Based on a review of the evidence, the draft statement recommends against the use of combined estrogen and progestin for the primary prevention of chronic conditions in postmenopausal patients, and against the use of estrogen alone for the primary prevention of chronic conditions in postmenopausal patients who have had a hysterectomy. These are “D”-grade recommendations, and apply to asymptomatic, postmenopausal patients who are considering hormone therapy for the primary prevention of chronic medical conditions. They do not apply to individuals who are considering hormone therapy for the management of perimenopausal symptoms such as hot flashes or vaginal dryness, or to those who have had premature menopause or surgical menopause.
“Although we all want to find ways to stay healthy as we age, evidence continues to show that people who have already gone through menopause should not use hormone therapy to prevent chronic conditions,” task force Chair Carol Mangione, M.D., M.S.P.H., said in a USPSTF bulletin. “When used for this purpose, the harms of hormone therapy, such as an increase in the risk of blood clots and stroke, cancel out the potential benefits.”
While the timing of menopause is different for each person, the Office of Women’s Health states that the average age in the United States is 52. Although the menopausal transition is often referred to as “menopause,” according to the National Institute on Aging, true menopause does not occur until at least 12 consecutive months have passed without a menstrual period.
After menopause, people may be at increased risk for several common health conditions, including heart disease, stroke and osteoporosis.
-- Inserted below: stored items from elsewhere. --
(** At a format: the two callers start from the text one. *)
Definition default_logging (format : string) : LoggingSpec :=
  mkLoggingSpec DefaultLoggingLevel [] DefaultLogsDir (Some false) (Some false) format
    (Some DefaultMaxLogFiles) DefaultMaxLogDirSize.
Definition defaultLogging : LoggingSpec := default_logging LogFormatText.
Definition defaultSlowQuery : SlowQuery :=
  mkSlowQuery true SlowQueryRecordTypeSystemTable "30s" "1.0" "90d".
Definition defaultAuditLog : AuditLogSpec :=
  mkAuditLogSpec true DefaultAuditLogsDir "all" "all" "all" "all" (Some 30%Z).

Definition zero_SlimPodSpec : SlimPodSpec :=
  mkSlimPodSpec ∅ [] "" None None "" "" false [] "" [] "" [] [] "".
Definition zero_PodTemplateSpec : PodTemplateSpec := mkPodTemplateSpec ∅ ∅ None zero_SlimPodSpec.
Definition zero_LoggingSpec : LoggingSpec := mkLoggingSpec "" [] "" None None "" None "".
Definition zero_TracingSpec : TracingSpec := mkTracingSpec None "" "" ∅ "".

(** A main container with the three default probes and an image. *)
Definition default_main_container (image : string) : MainContainerSpec :=
  mkMainContainerSpec image zero_ResourceRequirements [] [] [] "" [] [] (Some defaultLivenessProbe)
    (Some defaultReadinessProbe) (Some defaultStartupProbe) "" "" [] "".
Definition default_base (image : string) : PodTemplateSpec :=
  mkPodTemplateSpec ∅ ∅ (Some (default_main_container image)) zero_SlimPodSpec.

Definition cluster_ip_service : ServiceSpec := mkServiceSpec ServiceTypeClusterIP ∅ ∅ None [].

(** [ComponentSpec{Template: &..., Logging: &..., Tracing: &...}] and the replicas. *)
Definition default_component (replicas : option Z) : ComponentSpec :=
  mkComponentSpec replicas "" (Some zero_PodTemplateSpec) (Some zero_LoggingSpec)
    (Some zero_TracingSpec).

(** [if ...GetReplicas() == nil { defaultSpec.Replicas = ptr.To(DefaultReplicas) }]. *)
Definition default_replicas (current : option Z) : option Z :=
  match current with None => Some DefaultReplicas | Some _ => None end.

Section cluster.
Variable i : GreptimeDBCluster.

Definition defaultFrontend : FrontendSpec :=
  mkFrontendSpec (default_component (default_replicas (FrontendSpec_GetReplicas (GetFrontend (Some i)))))
    "" DefaultRPCPort DefaultHTTPPort DefaultHTTPAPIServerPort None DefaultMySQLPort
    DefaultPostgreSQLPort DefaultFrontendInternalRPCPort (Some cluster_ip_service) None
    (Some defaultRollingUpdateForDeployment) (Some defaultSlowQuery) None
    (match FrontendSpec_GetAuditLog (GetFrontend (Some i)) with
     | Some auditLog => if al_Enabled auditLog then Some defaultAuditLog else None
     | None => None
     end).

Definition defaultMeta : MetaSpec :=
  mkMetaSpec (default_component (default_replicas (MetaSpec_GetReplicas (GetMeta (Some i)))))
    DefaultMetaRPCPort DefaultHTTPPort None (Some false) (Some defaultRollingUpdateForDeployment).

Definition defaultDatanode : DatanodeSpec :=
  mkDatanodeSpec (default_component (default_replicas (DatanodeSpec_GetReplicas (GetDatanode (Some i)))))
    "" DefaultRPCPort DefaultHTTPPort (Some defaultDatanodeStorage)
    (Some defaultRollingUpdateForStatefulSet) None.

Definition defaultFlownode : FlownodeSpec :=
  mkFlownodeSpec (default_component (default_replicas (FlownodeSpec_GetReplicas (GetFlownode i))))
    DefaultRPCPort DefaultHTTPPort None None.
End cluster.

(** The default spec of a standalone with a replica count: a receiver is read
    for nothing else. *)
Definition standalone_defaults (replicas : option Z) : GreptimeDBStandaloneSpec :=
  mkGreptimeDBStandaloneSpec (Some (default_base "")) (Some cluster_ip_service) None DefaultHTTPPort
    DefaultHTTPAPIServerPort None DefaultRPCPort DefaultMySQLPort DefaultPostgreSQLPort None
    DefaultVersion (default_replicas replicas) None None (Some defaultDatanodeStorage) None ""
    (Some defaultLogging) (Some defaultRollingUpdateForStatefulSet) (Some defaultSlowQuery) None ""
    false.
Definition Standalone_defaultSpec (s : GreptimeDBStandalone) : GreptimeDBStandaloneSpec :=
  standalone_defaults (sa_Replicas (sa_Spec s)).

(** The defaults of a new standalone with the monitoring's image, address family
    and storage. *)
Definition defaultMonitoringStandaloneSpec (i : GreptimeDBCluster) : GreptimeDBStandaloneSpec :=
  let image := match MainContainerSpec_GetImage (GetBaseMainContainer (Some i)) with
               | EmptyString => DefaultGreptimeDBImage
               | image => image
               end in
  mkGreptimeDBStandaloneSpec (Some (default_base image)) (Some cluster_ip_service) None
    DefaultHTTPPort DefaultHTTPAPIServerPort None DefaultRPCPort DefaultMySQLPort
    DefaultPostgreSQLPort None (getVersionFromImage image) (Some DefaultReplicas) None None
    (Some (mkDatanodeStorageSpec DefaultDataHome
             (Some (default_file_storage DefaultDataSizeForMonitoring))))
    None "" (Some defaultLogging) (Some defaultRollingUpdateForStatefulSet) (Some defaultSlowQuery)
    None "" (cl_EnableIPv6 (gc_Spec i)).

Section defaulting.
Context `{QuantityLib}.

Definition default_vector_resources : res ResourceRequirements :=
  cpuRequest ← MustParse DefaultVectorCPURequest;
  memoryRequest ← MustParse DefaultVectorMemoryRequest;
  cpuLimit ← MustParse DefaultVectorCPULimit;
  memoryLimit ← MustParse DefaultVectorMemoryLimit;
  Ok (mkResourceRequirements {[ "cpu" := cpuLimit; "memory" := memoryLimit ]}
        {[ "cpu" := cpuRequest; "memory" := memoryRequest ]} []).

Definition default_monitoring (i : GreptimeDBCluster) : res (option MonitoringSpec) :=
  if MonitoringSpec_IsEnabled (GetMonitoring (Some i)) then
    resources ← default_vector_resources;
    Ok (Some (mkMonitoringSpec false DefaultMonitoringTTL (Some (defaultMonitoringStandaloneSpec i))
                (Some (mkLogsCollectionSpec None))
                (Some (mkVectorSpec DefaultVectorImage resources))))
  else Ok None.

(** [ttl]: the monitoring's own, or the default one. *)
Definition tracing_ttl (m : option MonitoringSpec) : string :=
  let ttl := nil_or "" mo_TTL m in if decide (ttl = "") then DefaultMonitoringTTL else ttl.

Definition default_tracing (i : GreptimeDBCluster) : option TracingSpec :=
  if MonitoringSpec_IsEnabled (GetMonitoring (Some i))
  then Some (mkTracingSpec None "" "" {[ "x-greptime-hint-ttl" := tracing_ttl (GetMonitoring (Some i)) ]}
               DefaultOTLPExportProtocol)
  else None.

Definition defaultSpec (i : GreptimeDBCluster) : res GreptimeDBClusterSpec :=
  monitoring ← default_monitoring i;
  Ok (mkGreptimeDBClusterSpec (Some (default_base ""))
        (if not_nil (GetFrontend (Some i)) then Some (defaultFrontend i) else None)
        (Some (defaultMeta i))
        (if not_nil (GetDatanode (Some i)) then Some (defaultDatanode i) else None)
        (map (fun _ => defaultDatanode i) (GetDatanodeGroups (Some i)))
        (if not_nil (GetFlownode i) then Some (defaultFlownode i) else None)
        (map (fun _ => defaultFrontend i) (GetFrontendGroups (Some i)))
        DefaultHTTPPort DefaultRPCPort DefaultMySQLPort DefaultPostgreSQLPort None DefaultVersion
        (Some (mkInitializerSpec DefaultInitializerImage)) None None
        (Some (default_logging (if MonitoringSpec_IsEnabled (GetMonitoring (Some i))
                                then LogFormatJSON else LogFormatText)))
        monitoring (default_tracing i) "" false).
End defaulting.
Other conditions that are more likely to occur after menopause include dry mouth, urinary incontinence, and increased risk for cavities and lead poisoning.
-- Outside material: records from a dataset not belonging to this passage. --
(* ===== verification/Cluster.v ===== *)
(** * controllers/greptimedbcluster/deployers/common.go: the shared state

    What the five deployers of a cluster share: the cluster object under
    reconciliation, which every deployer mutates, and [UpdateStatus].  A
    deployer's [GetCluster] always succeeds here: the model passes a
    GreptimeDBCluster where the code passes a [client.Object]. *)

From stdpp Require Import base gmap sets strings list fin_maps.
From Stdlib Require Import ZArith.
From S2P Require Import Prelude GoLib K8s ApiCommon Conditions ApiTypes Client ApiServer K8sUtil.
From S2P Require Import Common Mergo Defaulting.

(** ** Memory

    [c_cluster] is the object the reconciler read and passes by pointer;
    [c_maintenance] is the keys of the datanode deployer's [sync.Map], which
    lives as long as the operator. *)
Record CState := mkCState {
  c_cluster : GreptimeDBCluster;
  c_maintenance : gset NamespacedName }.

Definition cluster_key (c : GreptimeDBCluster) : NamespacedName := key_of (gc_ObjectMeta c).

(** Assignments to fields of the cluster. *)
Definition set_Status (st : GreptimeDBClusterStatus) (c : GreptimeDBCluster) : GreptimeDBCluster :=
  mkGreptimeDBCluster (gc_ObjectMeta c) (gc_Spec c) st.
Definition set_ClusterMeta (m : ObjectMeta) (c : GreptimeDBCluster) : GreptimeDBCluster :=
  mkGreptimeDBCluster m (gc_Spec c) (gc_Status c).

Definition set_FrontendStatus (x : ComponentStatus) (s : GreptimeDBClusterStatus) :=
  mkGreptimeDBClusterStatus x (gst_Meta s) (gst_Datanode s) (gst_Flownode s)
    (gst_MonitoringInternalDNSName s) (gst_Version s) (gst_ClusterPhase s) (gst_Conditions s)
    (gst_ObservedGeneration s).
Definition set_MetaStatus (x : MetaStatus) (s : GreptimeDBClusterStatus) :=
  mkGreptimeDBClusterStatus (gst_Frontend s) x (gst_Datanode s) (gst_Flownode s)
    (gst_MonitoringInternalDNSName s) (gst_Version s) (gst_ClusterPhase s) (gst_Conditions s)
    (gst_ObservedGeneration s).
Definition set_DatanodeStatus (x : ComponentStatus) (s : GreptimeDBClusterStatus) :=
  mkGreptimeDBClusterStatus (gst_Frontend s) (gst_Meta s) x (gst_Flownode s)
    (gst_MonitoringInternalDNSName s) (gst_Version s) (gst_ClusterPhase s) (gst_Conditions s)
    (gst_ObservedGeneration s).
Definition set_FlownodeStatus (x : ComponentStatus) (s : GreptimeDBClusterStatus) :=
  mkGreptimeDBClusterStatus (gst_Frontend s) (gst_Meta s) (gst_Datanode s) x
    (gst_MonitoringInternalDNSName s) (gst_Version s) (gst_ClusterPhase s) (gst_Conditions s)
    (gst_ObservedGeneration s).
(** The version, the phase and the observed generation change together. *)
Definition set_Phase (version : string) (phase : Phase) (generation : Z)
    (s : GreptimeDBClusterStatus) :=
  mkGreptimeDBClusterStatus (gst_Frontend s) (gst_Meta s) (gst_Datanode s) (gst_Flownode s)
    (gst_MonitoringInternalDNSName s) version phase (gst_Conditions s) generation.
Definition set_Conditions (cs : list Condition) (s : GreptimeDBClusterStatus) :=
  mkGreptimeDBClusterStatus (gst_Frontend s) (gst_Meta s) (gst_Datanode s) (gst_Flownode s)
    (gst_MonitoringInternalDNSName s) (gst_Version s) (gst_ClusterPhase s) cs
    (gst_ObservedGeneration s).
When final, the draft recommendation will replace the task force’s 2017 recommendation on hormone therapy for the primary prevention of chronic conditions in postmenopausal women.
With only slight changes in language, the draft recommendation is consistent with the 2017 recommendation, which recommended against the use of combined estrogen and progestin for the primary prevention of chronic conditions in postmenopausal women, and against the use of estrogen alone for the primary prevention in postmenopausal women who have had a hysterectomy.
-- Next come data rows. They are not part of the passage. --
(** A workload with the component label of its name on its pods. *)
Lemma named_hashed `{TomlLib} c k role workload template name :
  (forall t, kind_key (workload t) = (k, mkNamespacedName (cluster_namespace c) name)
     /\ selector_of (workload t) = Some (component_label name)
     /\ labels_settle (workload t) /\ exists claims, workload_of (workload t) = Some (t, claims)) ->
  (forall t, template = Ok t -> pt_Labels t !! GreptimeDBComponentName = Some name) ->
  named c k (hashed c role workload template) name.
Proof.
  intros Hw Hl o (t & text & Ht & _ & ->). destruct (Hw (annotate_hash text t)) as (Hk & Hs & Hlab & claims & Hc).
  split; [done|]. split; [|exact Hlab]. assert (Hn : object_name (workload (annotate_hash text t)) = name).
  { unfold kind_key, object_key, key_of in Hk. by injection Hk as _ _ Hk. }
  unfold addressed. rewrite Hs, Hc, Hn. split; [by intros sel [= <-]|].
  intros t' claims' [= <- _]. exact (Hl t Ht).
Qed.

(** A service with the component label of its name is addressed by it. *)
Lemma named_service c name (svc : Service) :
  svc_ObjectMeta svc = labelled_meta c name -> se_Selector (svc_Spec svc) = component_label name ->
  named c KService (eq (Object KService svc)) name.
Proof.
  intros Hm Hs o <-. split; [|split].
  - unfold kind_key, object_key, key_of. cbn. by rewrite Hm.
  - unfold addressed, object_name. cbn. rewrite Hm, Hs. by split; [intros sel [= <-]|].
  - unfold labels_settle. cbn. rewrite Hm. apply labelled_settle.
Qed.

(** *** Memory and requests *)

(** A builder keeps the deployer's memory related. *)
Definition on_memory {S} (R : S -> S -> Prop) (p p' : S * DefaultBuilder) : Prop := R p.1 p'.1.
#[export] Instance on_memory_preorder {S} (R : S -> S -> Prop) `{!PreOrder R} :
  PreOrder (on_memory R).
Proof.
  unfold on_memory. split; [intros p; reflexivity|]. intros p1 p2 p3 H1 H2.
  by transitivity p2.1.
Qed.

Section memory.
Context {S : Type} (R : S -> S -> Prop) `{!PreOrder R}.

Lemma preserves_append o : preserves (on_memory R) (append_object o).
Proof. apply preserves_modify. intros s. unfold on_memory. reflexivity. Qed.

Lemma preserves_catch m : preserves (on_memory R) m -> preserves (on_memory R) (catch m).
Proof.
  intros Hm. apply preserves_bind; [apply _|by apply preserves_try|].
  intros [a|e|]; [by apply preserves_ret, _| |by apply preserves_ret, _].
  apply preserves_modify. intros s. unfold on_memory. reflexivity.
Qed.

Lemma preserves_build m : preserves (on_memory R) m -> preserves (on_memory R) (build m).
Proof.
  intros Hm. apply preserves_bind; [apply _|apply preserves_get, _|]. intros s.
  destruct (db_Err s.2); [apply preserves_ret, _|by apply preserves_catch].
Qed.

Lemma preserves_finish_on `{JsonLib} `{ControllerLib} shared :
  (forall b s, R s (shared b s)) -> preserves (on_memory R) (finish_on shared).
Proof.
  intros Hs W env s w. unfold finish_on. rewrite exec_bind, exec_get. cbn [out_res out_st out_world out_log].
  rewrite exec_bind, exec_lift. cbn [out_res out_st out_world out_log].
  destruct (SetControllerAndAnnotation s.2) as [b|e|]; unfold prepend; cbn;
    unfold on_memory; [apply Hs|reflexivity..].
Qed.

Lemma preserves_finish `{JsonLib} `{ControllerLib} : preserves (on_memory R) finish.
Proof. apply preserves_finish_on. reflexivity. Qed.

Lemma preserves_or_set_err {A B} (r : res A) (b : B) (k : A -> M (S * DefaultBuilder) B) :
  (forall a, preserves (on_memory R) (k a)) -> preserves (on_memory R) (or_set_err r b k).
Proof.
  intros Hk. destruct r as [a|e|]; [apply Hk| |apply preserves_lift, _].
  apply preserves_bind; [apply _| |intros _; apply preserves_ret, _].
  apply preserves_modify. intros s. unfold on_memory. reflexivity.
Qed.

Lemma preserves_with_builder {A} owner (m : M (S * DefaultBuilder) A) :
  preserves (on_memory R) m -> preserves R (with_builder owner m).
Proof.
  intros Hm W env s w. unfold with_builder. rewrite exec_zoom. cbn [out_st].
  exact (Hm W env (s, mkDefaultBuilder [] owner None) w).
Qed.
End memory.

Notation keeps_builder := (preserves (on_memory (fun s s' => same_cluster (c_cluster s) (c_cluster s')))).

Lemma keeps_share_pod_maps p t : keeps_builder (share_pod_maps p t).
Proof.
  apply preserves_modify. intros s. unfold on_memory, same_cluster. cbn.
  by rewrite spec_core_share_template.
Qed.

Lemma keeps_share_service_maps p m : keeps_builder (share_service_maps p m).
Proof.
  apply preserves_modify. intros s. unfold on_memory, same_cluster. cbn.
  by rewrite spec_core_share_service.
Qed.

(** Follows a builder down to its assignments. *)
Ltac keeps_step :=
  match goal with
  | |- preserves _ (build _) => apply preserves_build; [apply _|]
  | |- preserves _ (catch _) => apply preserves_catch; [apply _|]
  | |- preserves _ (append_object _) => apply preserves_append; apply _
  | |- preserves _ (share_pod_maps _ _) => apply keeps_share_pod_maps
  | |- preserves _ (share_service_maps _ _) => apply keeps_share_service_maps
  | |- preserves _ (FromCluster _ _) => apply FromCluster_preserves; apply _
  | |- preserves _ finish => apply preserves_finish; apply _
  | |- preserves _ (or_set_err _ _ _) => apply preserves_or_set_err; [apply _|]; intros ?
  | |- preserves _ (append_configmap _ _) => unfold append_configmap, CommonBuilder_GenerateConfigMap
  | |- preserves _ (append_vector_configmap _) => unfold append_vector_configmap
  | |- preserves _ (append_podmonitor _ _) => unfold append_podmonitor
  | |- preserves _ (append_hashed _ _ _ _ _) => unfold append_hashed
  | |- preserves _ (with_vector _ _ _ _) => unfold with_vector
  | _ => preserves_step
  end.
Ltac solve_keeps := repeat keeps_step; eauto with preserves.

(** Generating asks for secrets only. *)
Lemma logs_with_builder {S A} P owner (m : M (S * DefaultBuilder) A) :
  logs_only P m -> logs_only P (with_builder owner m).
Proof. apply logs_only_zoom. Qed.

(** Follows a builder down to the configs. *)
Ltac gen_logs_step :=
  match goal with
  | |- logs_only _ (build _) => unfold build
  | |- logs_only _ (catch _) => unfold catch
  | |- logs_only _ (append_object _) => apply logs_only_modify
  | |- logs_only _ (share_pod_maps _ _) => apply logs_only_modify
  | |- logs_only _ (share_service_maps _ _) => apply logs_only_modify
  | |- logs_only _ (FromCluster _ _) => apply FromCluster_logs
  | |- logs_only _ finish => unfold finish
  | |- logs_only _ (finish_on _) => unfold finish_on
  | |- logs_only _ (or_set_err ?r _ _) => unfold or_set_err; destruct r
  | |- logs_only _ (append_configmap _ _) => unfold append_configmap, CommonBuilder_GenerateConfigMap
  | |- logs_only _ (append_vector_configmap _) => unfold append_vector_configmap
  | |- logs_only _ (append_podmonitor _ _) => unfold append_podmonitor
  | |- logs_only _ (append_hashed _ _ _ _ _) => unfold append_hashed
  | |- logs_only _ (with_vector _ _ _ _) => unfold with_vector
  | |- logs_only _ (with_builder _ _) => apply logs_with_builder
  | |- logs_only _ get_cluster => unfold get_cluster
  | _ => logs_step
  end.
Ltac solve_gen_logs := repeat gen_logs_step; eauto with logs.

(** *** Samples for the witnesses *)

(** A vector configuration that shows one of its variables. *)
Definition plain_vector : VectorLib := {|
  vectorConfigTemplate := Ok "vector";
  template_Execute text vars := Ok (text +:+ ": " +:+ default "" (vars !! "ClusterName")) |}.

Definition sample_main : MainContainerSpec :=
  mkMainContainerSpec "greptimedb:v1" zero_ResourceRequirements [] [] ["--verbose"] "" [] [] None
    None None "" "" [] "".
Definition sample_template : PodTemplateSpec :=
  mkPodTemplateSpec ∅ {[ "team" := "db" ]} (Some sample_main)
    (mkSlimPodSpec ∅ [] "" None None "" "" false [] "" [] "" [] [] "").
Definition sample_logging : LoggingSpec :=
  mkLoggingSpec "info" [] "/data/greptimedb/logs" (Some false) (Some false) "text" None "".
Definition sample_component (replicas : Z) : ComponentSpec :=
  mkComponentSpec (Some replicas) "" (Some sample_template) (Some sample_logging) None.

(** A datanode group with a claim of its own. *)
Definition sample_group (name : string) (start : Z) : DatanodeSpec :=
  mkDatanodeSpec (sample_component 3) name 4001 4000
    (Some (mkDatanodeStorageSpec "/data/greptimedb" (Some (sample_storage ∅)))) None (Some start).

Definition sample_frontend (name : string) : FrontendSpec :=
  mkFrontendSpec (sample_component 1) name 4001 4000 4006 None 4002 4003 4010
    (Some (mkServiceSpec "ClusterIP" {[ "lb" := "internal" ]} {[ "team" := "db" ]} None []))
    (Some (mkTLSSpec "tls-secret")) None None None (Some (mkAuditLogSpec true "/audit" "" "" "" "" None)).

(** Two datanode groups, monitored. *)
Definition sample_cluster (monitored : bool) : GreptimeDBCluster :=
  mkGreptimeDBCluster (meta_of "default" "c" None ∅)
    (mkGreptimeDBClusterSpec None (Some (sample_frontend ""))
       (Some (mkMetaSpec (sample_component 1) 3002 4000 None None None)) None
       [sample_group "read" 0; sample_group "write" 100]
       (Some (mkFlownodeSpec (sample_component 2) 4004 4005 None (Some 7%Z)))
       [sample_frontend "ingest"] 4000 4001 4002 4003
       (Some (mkPrometheusMonitorSpec true None "30s")) "" (Some (mkInitializerSpec "init:v1")) None
       None None
       (Some (mkMonitoringSpec monitored "7d" None None
                (Some (mkVectorSpec "vector:v1" zero_ResourceRequirements)))) None
       ConfigMergeStrategyInjectedDataFirst false)
    zero_ClusterStatus.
The AAFP supported the 2017 recommendation.
To update the 2017 recommendation statement, the task force commissioned a systematic review of the evidence on benefits and harms of systemic hormone therapy for the prevention of chronic conditions in postmenopausal individuals, and whether outcomes vary by age or timing of intervention after menopause. The task force said hormone therapy to treat menopausal symptoms such as hot flashes or vulvovaginal symptoms, or for other indications, was outside the scope of this recommendation.
The review consisted of articles published in Medline, the Cochrane Library and the Embase for English-language database through Oct. 12, 2021. The investigators also searched ClinicalTrials.gov, HSRProj, the World Health Organization’s International Clinical Trials Registry Platform and NIH RePORTER for unpublished literature, and reviewed reference lists of pertinent review articles and studies that met their inclusion criteria. Additional surveillance of the literature was conducted through Jan. 14, 2022.
A total of 84 articles representing 20 unique trials and three large controlled cohort studies were included in the review.
The evidence review said hormone therapy “has a complex pattern of risk and benefits” in the primary prevention of chronic conditions, and that the risk-benefit profile of hormone therapy to prevent chronic conditions differs for women ages 50 to 79 years depending on the treatment regimen.
Overall, the review found that women who undergo hormone therapy for the primary prevention of chronic conditions experience some benefits, such as a reduced risk of fractures or diabetes. At the same time, the review found women who receive hormone therapy also are at an increased risk of some harms (including increased risk of stroke, thromboembolic events, gallbladder disease and possibly urinary incontinence), particularly among women older than 60.
The review also said that while some evidence suggests the age at which hormone therapy is initiated can modify the risk-benefit profile of some conditions (in particular overall mortality and cardiovascular events), with more favorable results in younger women, the available evidence on the benefits and harms of early initiation of hormone therapy is inconclusive
The investigators noted several research gaps, and called for more studies to determine
Finally, the USPSTF published an accompanying guide for clinicians and patients that provides a brief overview of the draft recommendation statement, offers links to external sources on hormone therapy, and outlines the process for submitting comments to the task force.
All comments will be considered as the USPSTF prepares its final recommendation.